* ACTION ITEM
Copy out the entries that follow. Leave none out.

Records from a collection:

(* ===== verification/JsTheorems.v ===== *)
(** * Theorems on the bindings

    What a JavaScript client gets from the bindings of [Js.v] and
    [Bindings.v]: event ids without loss, merges in batches, pages of the
    messages of a user. *)

From S2P Require Import Prelude Text Util F64 Db Proto AccountMessage Events Store StoreSpec StoreIndex ReactionStore Convergence.
From S2P Require Import Retention Pages Samples AccountTheorems MerkleTrie Js Bindings.

#[local] Existing Instances sample_def sample_laws.

(** ** Event ids *)
Section EventIds.
Context {V Throw : Type} `{NeonLaws V Throw}.

Lemma generate_id_range now o g id g' :
  (0 <= last_seq g)%Z -> generate_id now o g = (Ok id, g') -> (0 <= id < 2 ^ 53)%Z.
Proof using Type.
  intros Hseq. unfold generate_id, st_bind, st_get, st_lift, st_put, st_ret, sub_u, add_u.
  destruct (default now o <? epoch g)%Z eqn:E1; [done|]. apply Z.ltb_ge in E1. simpl.
  assert (Hfinal : forall ts seq, (0 <= ts)%Z -> (0 <= seq)%Z ->
    (if (2 ^ TIMESTAMP_BITS <=? ts)%Z then (Err (invalid_parameter "timestamp > {} bits"), mkGenerator ts seq (epoch g))
     else if (2 ^ SEQUENCE_BITS <=? seq)%Z then (Err (invalid_parameter "sequence > {} bits"), mkGenerator ts seq (epoch g))
     else (Ok (make_event_id ts seq), mkGenerator ts seq (epoch g))) = (Ok id, g') -> (0 <= id < 2 ^ 53)%Z).
  { intros ts seq Hts Hs. destruct (Z.leb_spec (2 ^ TIMESTAMP_BITS) ts); [done|].
    destruct (Z.leb_spec (2 ^ SEQUENCE_BITS) seq); [done|]. intros [= <- _]. unfold TIMESTAMP_BITS, SEQUENCE_BITS in *.
    rewrite make_event_id_value by lia. lia. }
  destruct (Z.eqb_spec (default now o - epoch g) (last_timestamp g)) as [E2|E2].
  - destruct (last_seq g + 1 <? 2 ^ 64)%Z; [|done]. simpl. intros E. eapply (Hfinal (last_timestamp g) (last_seq g + 1)%Z); [lia|lia|].
    rewrite <- E. by repeat case_match.
  - simpl. intros E. eapply (Hfinal (default now o - epoch g)%Z 0%Z); [lia|lia|]. rewrite <- E. by repeat case_match.
Qed.

(** C18. The number that JavaScript gets for an event id is exact: ids have at
    most 53 bits, 41 of time and 12 of sequence, so the conversion to a
    floating point number loses nothing, and the number read back is the id the
    generator gave out; an error of the generator is an exception. *)
Theorem js_event_ids_exact (now : Z) (args : list V) (g : HubEventIdGenerator) (Hseq : (0 <= last_seq g)%Z) :
  let timestamp := argument_number_opt 64 args 0 in
  match generate_id now timestamp g with
  | (Ok id, g') => exists v x, js_get_next_event_id now args g = (Ok v, g') /\ as_number v = Some x /\ as_u 64 x = id
  | (Err e, g') => js_get_next_event_id now args g = (Err (throw_error (hub_error_display e)), g')
  | (Panic, g') => js_get_next_event_id now args g = (Panic, g')
  | (OutOfFuel, g') => js_get_next_event_id now args g = (OutOfFuel, g')
  end.
Proof using Type*.
  intros timestamp. unfold js_get_next_event_id, st_attempt, st_bind. fold timestamp.
  destruct (generate_id now timestamp g) as [[id|e| |] g'] eqn:E; simpl; try done.
  exists (js_number (f64_of_Z id)), (f64_of_Z id). split_and!; [done|by apply number_law|].
  pose proof (generate_id_range _ _ _ _ _ Hseq E). apply as_u_of_Z; lia.
Qed.
End EventIds.

Lemma js_event_ids_exact_witness :
  exists v x, (js_get_next_event_id 0 [JNumber (f64_of_Z 1700000000000)] (handler_new None None None)).1 = Ok v /\
    as_number v = Some x /\ as_u 64 x = make_event_id 90540800000 0.
Proof.
  pose proof (js_event_ids_exact 0 [JNumber (f64_of_Z 1700000000000)] (handler_new None None None) ltac:(vm_compute; discriminate)) as E.
  cbv zeta in E. destruct (generate_id 0 _ _) as [[id|e| |] g'] eqn:Eg; [|vm_compute in Eg; discriminate Eg..].
  destruct E as (v & x & E & Hv & Hx). exists v, x. rewrite E. vm_compute in Eg. injection Eg as <- _. split_and!; [done|done|].
  rewrite Hx. vm_compute. reflexivity.
Defined.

* RESPONSE TO THE TASK
(* ===== verification/JsTheorems.v ===== *)
(** * Theorems on the bindings

    What a JavaScript client gets from the bindings of [Js.v] and
    [Bindings.v]: event ids without loss, merges in batches, pages of the
    messages of a user. *)

From S2P Require Import Prelude Text Util F64 Db Proto AccountMessage Events Store StoreSpec StoreIndex ReactionStore Convergence.
From S2P Require Import Retention Pages Samples AccountTheorems MerkleTrie Js Bindings.

#[local] Existing Instances sample_def sample_laws.

(** ** Event ids *)
Section EventIds.
Context {V Throw : Type} `{NeonLaws V Throw}.

Lemma generate_id_range now o g id g' :
  (0 <= last_seq g)%Z -> generate_id now o g = (Ok id, g') -> (0 <= id < 2 ^ 53)%Z.
Proof using Type.
  intros Hseq. unfold generate_id, st_bind, st_get, st_lift, st_put, st_ret, sub_u, add_u.
  destruct (default now o <? epoch g)%Z eqn:E1; [done|]. apply Z.ltb_ge in E1. simpl.
  assert (Hfinal : forall ts seq, (0 <= ts)%Z -> (0 <= seq)%Z ->
    (if (2 ^ TIMESTAMP_BITS <=? ts)%Z then (Err (invalid_parameter "timestamp > {} bits"), mkGenerator ts seq (epoch g))
     else if (2 ^ SEQUENCE_BITS <=? seq)%Z then (Err (invalid_parameter "sequence > {} bits"), mkGenerator ts seq (epoch g))
     else (Ok (make_event_id ts seq), mkGenerator ts seq (epoch g))) = (Ok id, g') -> (0 <= id < 2 ^ 53)%Z).
  { intros ts seq Hts Hs. destruct (Z.leb_spec (2 ^ TIMESTAMP_BITS) ts); [done|].
    destruct (Z.leb_spec (2 ^ SEQUENCE_BITS) seq); [done|]. intros [= <- _]. unfold TIMESTAMP_BITS, SEQUENCE_BITS in *.
    rewrite make_event_id_value by lia. lia. }
  destruct (Z.eqb_spec (default now o - epoch g) (last_timestamp g)) as [E2|E2].
  - destruct (last_seq g + 1 <? 2 ^ 64)%Z; [|done]. simpl. intros E. eapply (Hfinal (last_timestamp g) (last_seq g + 1)%Z); [lia|lia|].
    rewrite <- E. by repeat case_match.
  - simpl. intros E. eapply (Hfinal (default now o - epoch g)%Z 0%Z); [lia|lia|]. rewrite <- E. by repeat case_match.
Qed.

(** C18. The number that JavaScript gets for an event id is exact: ids have at
    most 53 bits, 41 of time and 12 of sequence, so the conversion to a
    floating point number loses nothing, and the number read back is the id the
    generator gave out; an error of the generator is an exception. *)
Theorem js_event_ids_exact (now : Z) (args : list V) (g : HubEventIdGenerator) (Hseq : (0 <= last_seq g)%Z) :
  let timestamp := argument_number_opt 64 args 0 in
  match generate_id now timestamp g with
  | (Ok id, g') => exists v x, js_get_next_event_id now args g = (Ok v, g') /\ as_number v = Some x /\ as_u 64 x = id
  | (Err e, g') => js_get_next_event_id now args g = (Err (throw_error (hub_error_display e)), g')
  | (Panic, g') => js_get_next_event_id now args g = (Panic, g')
  | (OutOfFuel, g') => js_get_next_event_id now args g = (OutOfFuel, g')
  end.
Proof using Type*.
  intros timestamp. unfold js_get_next_event_id, st_attempt, st_bind. fold timestamp.
  destruct (generate_id now timestamp g) as [[id|e| |] g'] eqn:E; simpl; try done.
  exists (js_number (f64_of_Z id)), (f64_of_Z id). split_and!; [done|by apply number_law|].
  pose proof (generate_id_range _ _ _ _ _ Hseq E). apply as_u_of_Z; lia.
Qed.
End EventIds.

Lemma js_event_ids_exact_witness :
  exists v x, (js_get_next_event_id 0 [JNumber (f64_of_Z 1700000000000)] (handler_new None None None)).1 = Ok v /\
    as_number v = Some x /\ as_u 64 x = make_event_id 90540800000 0.
Proof.
  pose proof (js_event_ids_exact 0 [JNumber (f64_of_Z 1700000000000)] (handler_new None None None) ltac:(vm_compute; discriminate)) as E.
  cbv zeta in E. destruct (generate_id 0 _ _) as [[id|e| |] g'] eqn:Eg; [|vm_compute in Eg; discriminate Eg..].
  destruct E as (v & x & E & Hv & Hx). exists v, x. rewrite E. vm_compute in Eg. injection Eg as <- _. split_and!; [done|done|].
  rewrite Hx. vm_compute. reflexivity.
Defined.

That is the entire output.